Science Fair Project Encyclopedia
In Ancient Roman warfare, the testudo or tortoise formation was a formation utilized commonly by the Roman Legions during battles, particularly sieges. (Testudo is the Latin word for "tortoise".) In the testudo, the men would close up all gaps between each other and grab their shields at the sides (rather than through the regular straps). The first row of men, possibly excluding the men on the flanks, would place their shields in front of them, from about their shins to the middle of their faces, so as to cover the formation's front. Everybody in the middle would place their shields over their head to protect from above, balancing the shields on their helmets and overlapping them. If necessary, the legionaries on the sides and rear of the formation could stand sideways or backwards with shields held as the front row's, so as to protect the formation's sides and rear, but the shape of the shields would mean that these soldiers would only be afforded incomplete protection.

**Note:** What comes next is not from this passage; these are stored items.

(* ===== verification/RbIter.v ===== *)
(** Walking red-black trees (src/lib/util/rb.c): the three iterators, deletion
    during a walk, and the destructor of a tree. *)

From stdpp Require Import gmap.
From S2P Require Import Prelude Rb RbShape RbMirror RbBalance RbSearch RbInsert RbDelete RbSplice RbTree.
Import Rb RbShape RbMirror RbBalance RbSearch RbInsert RbDelete RbSplice RbTree.

Module RbIter.

Section Inorder.
Context {A : Type} (cmp : A -> A -> Z) `{!CmpLaws cmp}.
Implicit Types (t : fr_rb_tree_t A) (tr : tree A) (k : context A) (m : list (ptr * A)).

(** ** In order *)

(** The position of an iterator before the nodes [m]. *)
Definition hd_ptr m : ptr := match m with [] => NIL | (p, _) :: _ => p end.
Definition hd_data m : option A := match m with [] => None | (_, e) :: _ => Some e end.

Lemma zip_data t k p c l d r : zipper t k (T p c l d r) -> data t p = Some d.
Proof. intros H. unfold data. by rewrite (zip_node _ _ _ _ _ _ _ H). Qed.

Lemma split_unique m1 m2 n1 n2 x d e :
  NoDup (map fst (m1 ++ (x, d) :: m2)) -> m1 ++ (x, d) :: m2 = n1 ++ (x, e) :: n2 -> m2 = n2.
Proof.
  revert n1. induction m1 as [|a m1 IH]; intros [|b n1]; cbn; intros [Hx Hnd]%list.NoDup_cons Heq.
  - by injection Heq as _ ->.
  - injection Heq as <- ->. destruct Hx. cbn. rewrite map_app, elem_of_app. right. left.
  - injection Heq as -> _. destruct Hx. cbn. rewrite map_app, elem_of_app. right. left.
  - injection Heq as _ Heq. by apply (IH n1).
Qed.

Lemma tree_position t m m1 x d m2 :
  tree_ok cmp t m -> m = m1 ++ (x, d) :: m2 ->
  exists k c l r, zipper t k (T x c l d r) /\ elems r ++ kpost k = m2 /\ (length k + height (T x c l d r) <= depth_fuel t)%nat.
Proof.
  intros Hok Hm. destruct (ok_tree _ _ _ Hok) as (tr & H & _ & He). pose proof (zip_elems_nodup _ _ H) as Hnd.
  destruct (elems_in_tree tr x d) as (k & c & l & r & ->); [rewrite He, Hm, elem_of_app, elem_of_cons; auto|].
  exists k, c, l, r. apply zip_plug in H. split; [done|].
  assert (m = (kpre k ++ elems l) ++ (x, d) :: elems r ++ kpost k) as Hm' by (rewrite <- He, elems_plug, kelems_split; cbn; by rewrite <- !app_assoc).
  rewrite He in Hnd. split.
  - rewrite Hm in Hm', Hnd. symmetry. by eapply split_unique.
  - unfold depth_fuel. rewrite (ok_count _ _ _ Hok), Nat2Z.id, <- He, elems_plug.
    pose proof (length_context k (elems (T x c l d r))). pose proof (height_elems (T x c l d r)). lia.
Qed.

(** Up to the first ancestor that the way comes to from the left. *)
Lemma climb_ok fuel t k tr :
  zipper t k tr -> tr <> E -> (length k <= fuel)%nat ->
  climb fuel t (top k) (rootp tr) = Some (hd_ptr (kpost k)) /\ data t (hd_ptr (kpost k)) = hd_data (kpost k).
Proof.
  revert fuel tr. induction k as [|[p c d r|p c l d] k IH]; intros fuel tr H Hn Hf.
  - split; [by destruct fuel|]. cbn. unfold data. by rewrite (zip_nil _ _ _ H).
  - apply up in H. cbn [plug1] in H. pose proof (zip_node _ _ _ _ _ _ _ H) as Hnode. cbn [top kpost hd_ptr hd_data].
    destruct (zip_siblings _ _ _ _ _ _ _ H (or_introl Hn)) as [Hs _]. split; [|unfold data; by rewrite Hnode].
    destruct fuel; cbn [climb]; unfold right; rewrite Hnode; cbn [n_right]; rewrite Hs, andb_false_r; done.
  - apply up in H. cbn [plug1] in H. pose proof (zip_node _ _ _ _ _ _ _ H) as Hnode. cbn [top kpost].
    destruct fuel as [|fuel]; cbn in Hf; [lia|]. destruct (IH fuel _ H ltac:(done) ltac:(lia)) as [H1 H2]. split; [|done].
    cbn [climb]. unfold right, parent. rewrite Hnode, (zip_nil_false _ _ _ _ _ _ _ H). cbn [n_right n_parent negb].
    rewrite Nat.eqb_refl. cbn [andb]. exact H1.
Qed.

Lemma iter_next_ok t m m1 x d m2 n :
  tree_ok cmp t m -> m = m1 ++ (x, d) :: m2 ->
  fr_rb_iter_next_inorder t (MkIter x n) = Some (MkIter (hd_ptr m2) n, hd_data m2).
Proof.
  intros Hok Hm. destruct (tree_position t m m1 x d m2 Hok Hm) as (k & c & l & r & H & <- & Hf). pose proof (zip_node _ _ _ _ _ _ _ H) as Hn.
  unfold fr_rb_iter_next_inorder. cbn [iter_node iter_next]. rewrite (zip_nil_false _ _ _ _ _ _ _ H).
  assert ((x =? NULL)%nat = false) as -> by (apply Nat.eqb_neq; apply zip_valid in H; inversion H; unfold NULL, NIL in *; lia).
  unfold right. rewrite Hn. cbn [n_right]. destruct (tree_cases r) as [-> |Hr].
  - change (is_nil (rootp E)) with true. cbn [negb]. unfold parent. rewrite Hn. cbn [n_parent].
    destruct (climb_ok (depth_fuel t) t k _ H ltac:(done) ltac:(lia)) as [H1 H2]. cbn [rootp] in H1. rewrite H1. cbn. by rewrite H2.
  - assert (is_nil (rootp r) = false) as -> by (destruct r; [done|]; apply down_right in H; by eapply zip_nil_false).
    cbn [negb]. cbn [height] in Hf.
    destruct (leftmost_ok (depth_fuel t) t _ r (down_right _ _ _ _ _ _ _ H) Hr ltac:(lia)) as (y & cy & dy & ry & kr & L1 & L2 & L3 & L4).
    rewrite L1. cbn [mbind option_bind]. rewrite (zip_data _ _ _ _ _ _ _ L2), <- L4, elems_plug, L3. done.
Qed.

Lemma iter_init_ok t m iter :
  tree_ok cmp t m ->
  fr_rb_iter_init_inorder t iter = Some (match m with [] => iter | _ => MkIter (hd_ptr m) NULL end, hd_data m).
Proof.
  intros Hok. destruct (ok_tree _ _ _ Hok) as (tr & H & _ & He). pose proof (zip_kshape _ _ _ H) as Hr. cbn in Hr.
  unfold fr_rb_iter_init_inorder. rewrite Hr. destruct (tree_cases tr) as [-> |Hn]; [by subst m|].
  assert (is_nil (rootp tr) = false) as -> by (destruct tr; [done|]; by eapply zip_nil_false).
  destruct (leftmost_ok (depth_fuel t) t _ tr H Hn) as (y & cy & dy & ry & kr & L1 & L2 & L3 & L4); [by eapply depth_fuel_enough|].
  rewrite L1. cbn [mbind option_bind]. rewrite (zip_data _ _ _ _ _ _ _ L2), <- He, <- L4, elems_plug, L3. done.
Qed.

Lemma flatten_next_ok t m m1 x d m2 fuel n :
  tree_ok cmp t m -> m = m1 ++ (x, d) :: m2 -> (length m2 < fuel)%nat ->
  flatten (fr_rb_iter_next_inorder t) fuel (MkIter x n) (Some d) = Some (d :: map snd m2).
Proof.
  intros Hok. revert m1 x d m2. induction fuel as [|fuel IH]; intros m1 x d m2 Hm Hf; [lia|]. cbn [flatten].
  rewrite (iter_next_ok t m m1 x d m2 n Hok Hm). cbn [mbind option_bind]. destruct m2 as [|[y e] m2]; [by destruct fuel|].
  cbn [hd_ptr hd_data]. rewrite (IH (m1 ++ [(x, d)]) y e m2); [done|by rewrite <- app_assoc|]. cbn in Hf. lia.
Qed.

Lemma flatten_inorder_ok t m : tree_ok cmp t m -> fr_rb_flatten_inorder t = Some (map snd m).
Proof.
  intros Hok. unfold fr_rb_flatten_inorder. rewrite (iter_init_ok t m _ Hok). cbn [mbind option_bind].
  destruct m as [|[x d] m]; [done|]. cbn [hd_ptr hd_data].
  rewrite (flatten_next_ok t ((x, d) :: m) [] x d m); [done|done|done|]. unfold depth_fuel. rewrite (ok_count _ _ _ Hok), Nat2Z.id. cbn. lia.
Qed.

(** ** Deletion during a walk *)

Lemma data_nil t m : tree_ok cmp t m -> data t NIL = None.
Proof. intros Hok. destruct (ok_tree _ _ _ Hok) as (tr & H & _). unfold data. by rewrite (zip_nil _ _ _ H). Qed.

Lemma iter_delete_ok t m m1 x d m2 n :
  tree_ok cmp t m -> m = m1 ++ (x, d) :: m2 ->
  exists t', fr_rb_iter_delete_inorder t (MkIter x n) = Some (t', MkIter NULL (hd_ptr m2)) /\ tree_ok cmp t' (m1 ++ m2) /\
    deleted cmp t t' m x d true.
Proof using CmpLaws0.
  intros Hok Hm. unfold fr_rb_iter_delete_inorder. rewrite (iter_next_ok t m m1 x d m2 n Hok Hm). cbn [iter_node].
  assert ((x, d) ∈ m) as Hin by (rewrite Hm, elem_of_app, elem_of_cons; auto).
  destruct (tree_ok_node _ _ _ _ _ Hok Hin) as (Hx & _). unfold is_nil. destruct (Nat.eqb_spec x NIL); [lia|].
  destruct (delete_internal_ok cmp t m x d true Hok Hin) as (t' & D1 & D2). cbn [mbind option_bind]. rewrite D1. cbn.
  exists t'. split; [done|]. split; [|done]. destruct D2 as [D2 _ _ _]. destruct (ok_tree _ _ _ Hok) as (tr & H & _ & He).
  pose proof (zip_elems_nodup _ _ H) as Hnd. rewrite He, Hm in Hnd. by rewrite Hm, sdelete_split in D2.
Qed.

Lemma iter_next_deleted t m1 m2 :
  tree_ok cmp t (m1 ++ m2) ->
  fr_rb_iter_next_inorder t (MkIter NULL (hd_ptr m2)) = Some (MkIter (hd_ptr m2) NULL, hd_data m2).
Proof.
  intros Hok. unfold fr_rb_iter_next_inorder. cbn [iter_node iter_next]. change (is_nil NULL) with false. cbn. repeat f_equal.
  destruct m2 as [|[p e] m2]; [by eapply data_nil|]. cbn. eapply tree_ok_node; [exact Hok|]. rewrite elem_of_app, elem_of_cons. auto.
Qed.

(** A caller that walks the tree and deletes the items that it wants to. *)
Fixpoint walk (want : A -> bool) (fuel : nat) t (iter : fr_rb_iter_inorder_t) (item : option A) : option (fr_rb_tree_t A * list A) :=
  match item with
  | None => Some (t, [])
  | Some a =>
      match fuel with
      | O => None
      | S fuel =>
          '(t, iter) ← (if want a then fr_rb_iter_delete_inorder t iter else Some (t, iter));
          '(iter, item) ← fr_rb_iter_next_inorder t iter;
          '(t, seen) ← walk want fuel t iter item;
          Some (t, a :: seen)
      end
  end.

Definition walk_tree (want : A -> bool) t : option (fr_rb_tree_t A * list A) :=
  '(iter, item) ← fr_rb_iter_init_inorder t (MkIter NIL NULL);
  walk want (depth_fuel t) t iter item.

Lemma walk_ok want fuel t m1 m2 n :
  tree_ok cmp t (m1 ++ m2) -> (length m2 <= fuel)%nat ->
  exists t', walk want fuel t (MkIter (hd_ptr m2) n) (hd_data m2) = Some (t', map snd m2) /\
    tree_ok cmp t' (m1 ++ List.filter (fun e => negb (want (snd e))) m2) /\
    has_free t' = has_free t /\ freed t' = freed t ++ (if has_free t then map Some (List.filter want (map snd m2)) else []).
Proof using CmpLaws0.
  revert t m1 m2 n. induction fuel as [|fuel IH]; intros t m1 [|[x d] m2] n Hok Hf; cbn in Hf; try lia.
  1, 2: exists t; split; [done|]; cbn; by destruct (has_free t); rewrite !app_nil_r in *.
  cbn [walk hd_ptr hd_data map snd List.filter]. destruct (want d) eqn:Ew.
  - destruct (iter_delete_ok t _ m1 x d m2 n Hok eq_refl) as (t1 & D1 & D2 & [_ D3 D4 _]). rewrite D1. cbn [mbind option_bind].
    rewrite (iter_next_deleted t1 m1 m2 D2). cbn [mbind option_bind].
    destruct (IH t1 m1 m2 NULL D2 ltac:(lia)) as (t' & W1 & W2 & W3 & W4). rewrite W1. cbn. exists t'. split; [done|].
    injection D3 as _ _ D3. cbn in D4. rewrite W4, D4, W3, D3. split_and!; try done. rewrite <- app_assoc. by destruct (has_free t).
  - cbn [mbind option_bind]. rewrite (iter_next_ok t _ m1 x d m2 n Hok eq_refl). cbn [mbind option_bind].
    assert (m1 ++ (x, d) :: m2 = (m1 ++ [(x, d)]) ++ m2) as Hm by (by rewrite <- app_assoc). rewrite Hm in Hok.
    destruct (IH t _ m2 n Hok ltac:(lia)) as (t' & W1 & W2 & W3 & W4). rewrite W1. cbn. exists t'. split; [done|].
    rewrite <- app_assoc in W2. done.
Qed.
End Inorder.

When used correctly, the testudo was an excellent shield against missile troops, and the legions could move with little fear of being slaughtered by arrow fire and javelins. The primary problem with the formation was that it was so tight that the soldiers had great difficulty fighting in hand-to-hand combat—the Battle of Carrhae showed testudo's limitations, as the Parthians shot the Romans with horse archers if they stayed in regular formation, and charged with cataphracts if they tried to form a testudo. Other problems were that the front rank's faces and legs were still exposed; the formation couldn't move very quickly; and more powerful weapons (such as Eastern composite bows) could puncture the scutum and pin the soldiers' hands to their shields under prolonged fire, as occurred at Carrhae.